AbstractThe atmospheric concentration of the greenhouse gas carbon dioxide, CO2, is intimately coupled to the carbon chemistry of seawater, such that the radiative climate forcing from CO2 can be changed by an array of physical, geochemical, and biological ocean processes. For instance, biological carbon sequestration, seawater cooling, and net CaCO3 dissolution are commonly invoked as the primary drivers of CO2 change that amplify the orbitally paced ice age cycles of the late Pleistocene. Based on first‐principle arguments with regard to ocean chemistry, we demonstrate that seawater pH change (ΔpH) is the dominant control that effectively sets CO2 radiative forcing (ΔF) on orbital timescales, as is evident from independent late Pleistocene reconstructions of pH and CO2. In short, all processes relevant for CO2on orbital timescales, including temperature change, cause pH to change to bring about fractional CO2 change so as to yield a linear relationship of ΔpH to CO2 climate forcing.
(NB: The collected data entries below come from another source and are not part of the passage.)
(* ===== verification/State.v ===== *)
(** * The controller object

    The private fields of [DS3231Controller] as the record [Controller], the
    constructor, and the methods that initialise the object and set or read
    the clock: [begin], [isRunning], [setTime], [now], and the registration
    of the three callbacks.

    A callback is modelled by whether one is registered; invoking it appends
    an [Event] to the ghost field [ctl_events], so that theorems can say
    which callbacks ran and with what argument.

    The invariant [wf] says the object holds at most [MAX_SCHEDULES]
    schedules, all of bytes, and a mutex in a consistent state. *)

From S2P Require Import Prelude DateTime Schedule Hardware.

(** ** Constants of the class *)

Definition MAX_SCHEDULES : Z := 10.
Definition ALARM_1 : Z := 1.
Definition ALARM_2 : Z := 2.

(** ** Callback invocations *)

Inductive Event : Type :=
  | TimeChanged (dt : DateTime)        (* _timeChangeCallback(dt) *)
  | AlarmAcknowledged (alarmNumber : Z) (* _alarmCallback(alarmNumber) *).

#[export] Instance Event_eq_dec : EqDecision Event.
Proof. solve_decision. Defined.

Section Controller.

Context {D : Type} `{RtcDevice D}.

(** ** Fields *)

Record Controller : Type := mkController {
  ctl_rtc : D;                         (* _rtc *)
  ctl_schedules : list Schedule;       (* _schedules, in insertion order *)
  ctl_vacationMode : VacationMode;     (* _vacationMode *)
  ctl_pumpExercise : PumpExercise;     (* _pumpExercise *)
  ctl_lastCheck : DateTime;            (* _lastCheck *)
  ctl_activeScheduleId : Z;            (* _activeScheduleId *)
  ctl_initialized : bool;              (* _initialized *)
  ctl_mutex : Mutex.t;                 (* _mutex *)
  ctl_timeChangeCallback : bool;       (* _timeChangeCallback is set *)
  ctl_alarmCallback : bool;            (* _alarmCallback is set *)
  ctl_scheduleCallback : bool;         (* _scheduleCallback is set *)
  ctl_events : list Event              (* ghost: callbacks invoked, oldest first *)
}.

Definition set_rtc (c : Controller) (r : D) : Controller :=
  mkController r (ctl_schedules c) (ctl_vacationMode c) (ctl_pumpExercise c)
    (ctl_lastCheck c) (ctl_activeScheduleId c) (ctl_initialized c) (ctl_mutex c)
    (ctl_timeChangeCallback c) (ctl_alarmCallback c) (ctl_scheduleCallback c)
    (ctl_events c).

Definition set_schedules (c : Controller) (l : list Schedule) : Controller :=
  mkController (ctl_rtc c) l (ctl_vacationMode c) (ctl_pumpExercise c)
    (ctl_lastCheck c) (ctl_activeScheduleId c) (ctl_initialized c) (ctl_mutex c)
    (ctl_timeChangeCallback c) (ctl_alarmCallback c) (ctl_scheduleCallback c)
    (ctl_events c).

Definition set_vacationMode (c : Controller) (v : VacationMode) : Controller :=
  mkController (ctl_rtc c) (ctl_schedules c) v (ctl_pumpExercise c)
    (ctl_lastCheck c) (ctl_activeScheduleId c) (ctl_initialized c) (ctl_mutex c)
    (ctl_timeChangeCallback c) (ctl_alarmCallback c) (ctl_scheduleCallback c)
    (ctl_events c).

Definition set_pumpExercise (c : Controller) (p : PumpExercise) : Controller :=
  mkController (ctl_rtc c) (ctl_schedules c) (ctl_vacationMode c) p
    (ctl_lastCheck c) (ctl_activeScheduleId c) (ctl_initialized c) (ctl_mutex c)
    (ctl_timeChangeCallback c) (ctl_alarmCallback c) (ctl_scheduleCallback c)
    (ctl_events c).

Definition set_begun (c : Controller) (lastCheck : DateTime) : Controller :=
  mkController (ctl_rtc c) (ctl_schedules c) (ctl_vacationMode c) (ctl_pumpExercise c)
    lastCheck (ctl_activeScheduleId c) true (ctl_mutex c)
    (ctl_timeChangeCallback c) (ctl_alarmCallback c) (ctl_scheduleCallback c)
    (ctl_events c).

Definition set_mutex (c : Controller) (mx : Mutex.t) : Controller :=
  mkController (ctl_rtc c) (ctl_schedules c) (ctl_vacationMode c) (ctl_pumpExercise c)
    (ctl_lastCheck c) (ctl_activeScheduleId c) (ctl_initialized c) mx
    (ctl_timeChangeCallback c) (ctl_alarmCallback c) (ctl_scheduleCallback c)
    (ctl_events c).

(** A callback runs: its invocation is recorded. *)
Definition emit (c : Controller) (e : Event) : Controller :=
  mkController (ctl_rtc c) (ctl_schedules c) (ctl_vacationMode c) (ctl_pumpExercise c)
    (ctl_lastCheck c) (ctl_activeScheduleId c) (ctl_initialized c) (ctl_mutex c)
    (ctl_timeChangeCallback c) (ctl_alarmCallback c) (ctl_scheduleCallback c)
    (ctl_events c ++ [e]).

(** [onTimeChange], [onAlarm], [onScheduleEvent]: the last registration
    wins; what matters here is that one is registered. *)
Definition onTimeChange (c : Controller) : Controller :=
  mkController (ctl_rtc c) (ctl_schedules c) (ctl_vacationMode c) (ctl_pumpExercise c)
    (ctl_lastCheck c) (ctl_activeScheduleId c) (ctl_initialized c) (ctl_mutex c)
    true (ctl_alarmCallback c) (ctl_scheduleCallback c) (ctl_events c).

Definition onAlarm (c : Controller) : Controller :=
  mkController (ctl_rtc c) (ctl_schedules c) (ctl_vacationMode c) (ctl_pumpExercise c)
    (ctl_lastCheck c) (ctl_activeScheduleId c) (ctl_initialized c) (ctl_mutex c)
    (ctl_timeChangeCallback c) true (ctl_scheduleCallback c) (ctl_events c).

Definition onScheduleEvent (c : Controller) : Controller :=
  mkController (ctl_rtc c) (ctl_schedules c) (ctl_vacationMode c) (ctl_pumpExercise c)
    (ctl_lastCheck c) (ctl_activeScheduleId c) (ctl_initialized c) (ctl_mutex c)
    (ctl_timeChangeCallback c) (ctl_alarmCallback c) true (ctl_events c).

(** ** Construction *)

(** [DS3231Controller()].  The constructor sets [_vacationMode.enabled] and
    five fields of [_pumpExercise]; the timestamps are default-constructed;
    [_vacationMode.runPumpExercise] is left as the memory holds it
    ([uninit]). *)
Definition new_controller (rtc : D) (uninit : bool) : Controller :=
  mkController rtc []
    (mkVacationMode false DateTime_default DateTime_default uninit)
    (mkPumpExercise false 1 3 0 300 DateTime_default)
    DateTime_default 0 false Mutex.free false false false [].

(** ** The lock, as a guard sees it *)

(** [RecursiveMutexGuard lock(_mutex); lock.hasLock()] for task [me]. *)
Definition hasLock (me : Mutex.TaskId) (c : Controller) : bool :=
  Mutex.lockable me (ctl_mutex c).

(** ** Initialisation and the clock *)

(** [begin(wire)].  [compileTime] is [DateTime(F(__DATE__), F(__TIME__))]. *)
Definition begin (compileTime : DateTime) (me : Mutex.TaskId) (c : Controller)
  : Status * Controller :=
  check negb (ctl_initialized c) orelse (OK, c) ;;
  check hasLock me c orelse (Failed LockUnavailable, c) ;;
  check rtc_begin (ctl_rtc c) orelse (Failed HardwareFailure, c) ;;
  let r := if rtc_lostPower (ctl_rtc c)
           then rtc_adjust (ctl_rtc c) compileTime
           else ctl_rtc c in
  let r := rtc_clearAlarm (rtc_clearAlarm r 1) 2 in
  (OK, set_begun (set_rtc c r) (rtc_now r)).

(** [isRunning()]: takes the lock, and does not look at [_initialized]. *)
Definition isRunning (me : Mutex.TaskId) (c : Controller) : bool :=
  check hasLock me c orelse false ;;
  isValid (rtc_now (ctl_rtc c)).

(** [setTime(dt)]. *)
Definition setTime (me : Mutex.TaskId) (c : Controller) (dt : DateTime)
  : Status * Controller :=
  check ctl_initialized c orelse (Failed NotInitialized, c) ;;
  check isValid dt orelse (Failed InvalidArgument, c) ;;
  check hasLock me c orelse (Failed LockUnavailable, c) ;;
  let c := set_rtc c (rtc_adjust (ctl_rtc c) dt) in
  let c := if ctl_timeChangeCallback c then emit c (TimeChanged dt) else c in
  (OK, c).

(** [now()]. *)
Definition now (me : Mutex.TaskId) (c : Controller) : DateTime :=
  check ctl_initialized c orelse DateTime_default ;;
  check hasLock me c orelse DateTime_default ;;
  rtc_now (ctl_rtc c).

(** The object can serve task [me]: it is initialised and the lock is
    free or already [me]'s. *)
Definition ready (me : Mutex.TaskId) (c : Controller) : Prop :=
  ctl_initialized c = true /\ hasLock me c = true.

(** ** Invariant *)

Definition wf (c : Controller) : Prop :=
  Z.of_nat (length (ctl_schedules c)) <= MAX_SCHEDULES
  /\ Forall schedule_bytes (ctl_schedules c)
  /\ Mutex.ok (ctl_mutex c).

(** ** Theorems *)

Lemma wf_new_controller rtc uninit : wf (new_controller rtc uninit).
Proof. unfold wf, MAX_SCHEDULES. simpl. repeat split; [lia | constructor]. Qed.

(** What a method leaves alone when it only touches the clock. *)
Definition same_policy (c c' : Controller) : Prop :=
  ctl_schedules c' = ctl_schedules c /\ ctl_vacationMode c' = ctl_vacationMode c
  /\ ctl_pumpExercise c' = ctl_pumpExercise c /\ ctl_mutex c' = ctl_mutex c.

Lemma same_policy_wf c c' : same_policy c c' -> wf c -> wf c'.
Proof. unfold same_policy, wf. intros (-> & _ & _ & ->). auto. Qed.

Lemma same_policy_refl c : same_policy c c.
Proof. unfold same_policy. auto. Qed.

(** [begin] fails fast without touching the object when another task
    holds the lock or the chip does not answer, is a no-op returning
    success when already initialised, and otherwise leaves the object
    initialised with both alarm flags cleared, the clock set to the compile
    time exactly when power was lost, and [_lastCheck] the clock's time. *)
Theorem begin_spec compileTime me c :
  let '(st, c') := begin compileTime me c in
  same_policy c c' /\
  if ctl_initialized c then st = OK /\ c' = c
  else if negb (hasLock me c) then st = Failed LockUnavailable /\ c' = c
  else if negb (rtc_begin (ctl_rtc c)) then st = Failed HardwareFailure /\ c' = c
  else st = OK /\ ctl_initialized c' = true
       /\ rtc_alarmFired (ctl_rtc c') 1 = false /\ rtc_alarmFired (ctl_rtc c') 2 = false
       /\ rtc_now (ctl_rtc c') =
            (if rtc_lostPower (ctl_rtc c) then compileTime else rtc_now (ctl_rtc c))
       /\ ctl_lastCheck c' = rtc_now (ctl_rtc c').
Proof.
  unfold begin. destruct (ctl_initialized c) eqn:Hi; simpl.
  { split; [apply same_policy_refl | auto]. }
  destruct (hasLock me c); simpl; [|split; [apply same_policy_refl | auto]].
  destruct (rtc_begin (ctl_rtc c)); simpl; [|split; [apply same_policy_refl | auto]].
  split; [unfold same_policy; simpl; auto|]. repeat split.
  - rewrite rtc_fired_clearAlarm_other by lia. apply rtc_fired_clearAlarm. auto.
  - apply rtc_fired_clearAlarm. auto.
  - rewrite !rtc_now_clearAlarm. destruct (rtc_lostPower (ctl_rtc c)); [|reflexivity].
    apply rtc_now_adjust.
Qed.

(** C10: [setTime] refuses an uninitialised object, an invalid timestamp and
    a lock held elsewhere, in that order and without any effect; otherwise
    the clock reads the new time and the time-change callback, if one is
    registered, has run once with that time. *)
Theorem setTime_spec me c dt :
  let '(st, c') := setTime me c dt in
  same_policy c c' /\
  if negb (ctl_initialized c) then st = Failed NotInitialized /\ c' = c
  else if negb (isValid dt) then st = Failed InvalidArgument /\ c' = c
  else if negb (hasLock me c) then st = Failed LockUnavailable /\ c' = c
  else st = OK /\ rtc_now (ctl_rtc c') = dt
       /\ ctl_events c' =
            ctl_events c ++ (if ctl_timeChangeCallback c then [TimeChanged dt] else []).
Proof.
  unfold setTime. destruct (ctl_initialized c); simpl;
    [|split; [apply same_policy_refl | auto]].
  destruct (isValid dt); simpl; [|split; [apply same_policy_refl | auto]].
  destruct (hasLock me c); simpl; [|split; [apply same_policy_refl | auto]].
  destruct (ctl_timeChangeCallback c); simpl;
    (split; [unfold same_policy; simpl; auto|]);
    rewrite rtc_now_adjust, ?app_nil_r; auto.
Qed.

(** After a successful [setTime], [now] returns the time that was
    set. *)
Theorem now_setTime me c dt c' : setTime me c dt = (OK, c') -> now me c' = dt.
Proof.
  unfold setTime, now. destruct (ctl_initialized c) eqn:Hi; [|discriminate].
  destruct (isValid dt); [|discriminate].
  unfold hasLock. destruct (Mutex.lockable me (ctl_mutex c)) eqn:Hl; [|discriminate].
  simpl. destruct (ctl_timeChangeCallback c); intros [= <-]; simpl;
    rewrite Hi, Hl; apply rtc_now_adjust.
Qed.

End Controller.

Arguments Controller D : clear implicits.

#[export] Hint Resolve same_policy_refl same_policy_wf : rtc.

(** ** A sample system *)

(** A clock that answers and reads Wednesday 2024-01-17 07:00:00. *)
Definition sample_rtc : SimRtc :=
  mkSimRtc true (DateTime_of_fields 2024 1 17 7 0 0) false None None false false.

(** The object after [begin] on that clock, holding the given schedules;
    task 0 is the caller. *)
Definition sample (l : list Schedule) : Controller SimRtc :=
  set_schedules (snd (begin DateTime_default 0%nat (new_controller sample_rtc false))) l.

Lemma sample_ready l : ready 0%nat (sample l).
Proof. split; reflexivity. Qed.

Lemma sample_schedules l : ctl_schedules (sample l) = l.
Proof. reflexivity. Qed.

Lemma sample_wf l :
  Z.of_nat (length l) <= MAX_SCHEDULES -> Forall schedule_bytes l -> wf (sample l).
Proof. intros Hlen Hall. unfold wf. simpl. repeat split; [exact Hlen | exact Hall]. Qed.

Lemma now_setTime_witness :
  now 0%nat (snd (setTime 0%nat (sample []) (DateTime_of_fields 2024 6 1 12 0 0)))
  = DateTime_of_fields 2024 6 1 12 0 0.
Proof. apply (now_setTime 0%nat (sample [])). vm_compute. reflexivity. Defined.
Lemma find_id_unique (l : list Schedule) s :
  unique_ids l -> In s l -> find (fun x => sched_id x =? sched_id s) l = Some s.
Proof.
  unfold unique_ids. induction l as [|a l IH]; simpl; [intros _ []|].
  intros Hnd Hin. apply NoDup_cons_iff in Hnd as [Hna Hnd].
  destruct (Z.eqb_spec (sched_id a) (sched_id s)) as [E | Hne].
  - destruct Hin as [-> | Hin]; [reflexivity|]. exfalso. apply Hna. rewrite E.
    apply in_map. exact Hin.
  - destruct Hin as [-> | Hin]; [contradiction|]. apply IH; assumption.
Qed.

(** With unique ids, asking by a member's id asks about that member. *)
Lemma isWithinSchedule_member me c s :
  unique_ids (ctl_schedules c) -> In s (ctl_schedules c) -> ready me c ->
  isWithinSchedule me c (sched_id s) = schedule_active s (rtc_now (ctl_rtc c)).
Proof.
  intros Hu Hin [Hi Hl]. rewrite isWithinSchedule_spec, Hi, Hl. simpl.
  rewrite find_id_unique by assumption. reflexivity.
Qed.

(** Vacation override.  While vacation is enabled and the clock's time is
    within its range, no schedule is reported active, whatever the
    schedules say. *)
Lemma isWithinAnySchedule_vacation me c :
  vac_enabled (ctl_vacationMode c) = true ->
  in_vacation_range (ctl_vacationMode c) (rtc_now (ctl_rtc c)) = true ->
  isWithinAnySchedule me c = false.
Proof.
  intros He Hr. unfold isWithinAnySchedule. rewrite He, Hr.
  destruct (ctl_initialized c), (hasLock me c); reflexivity.
Qed.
Further, we show that ΔpH and CO2 climate forcing can be reconstructed using the boron isotope pH proxy more accurately than absolute pH or CO2, even if seawater boron isotope composition is poorly constrained and without information on a second carbonate system parameter. Thus, our formalism relaxes otherwise necessary assumptions to allow the accurate determination of orbital timescale CO2 radiative forcing from boron isotope pH reconstructions alone, thereby eliminating a major limitation of current methods to estimate our planet's climate sensitivity from the geologic record.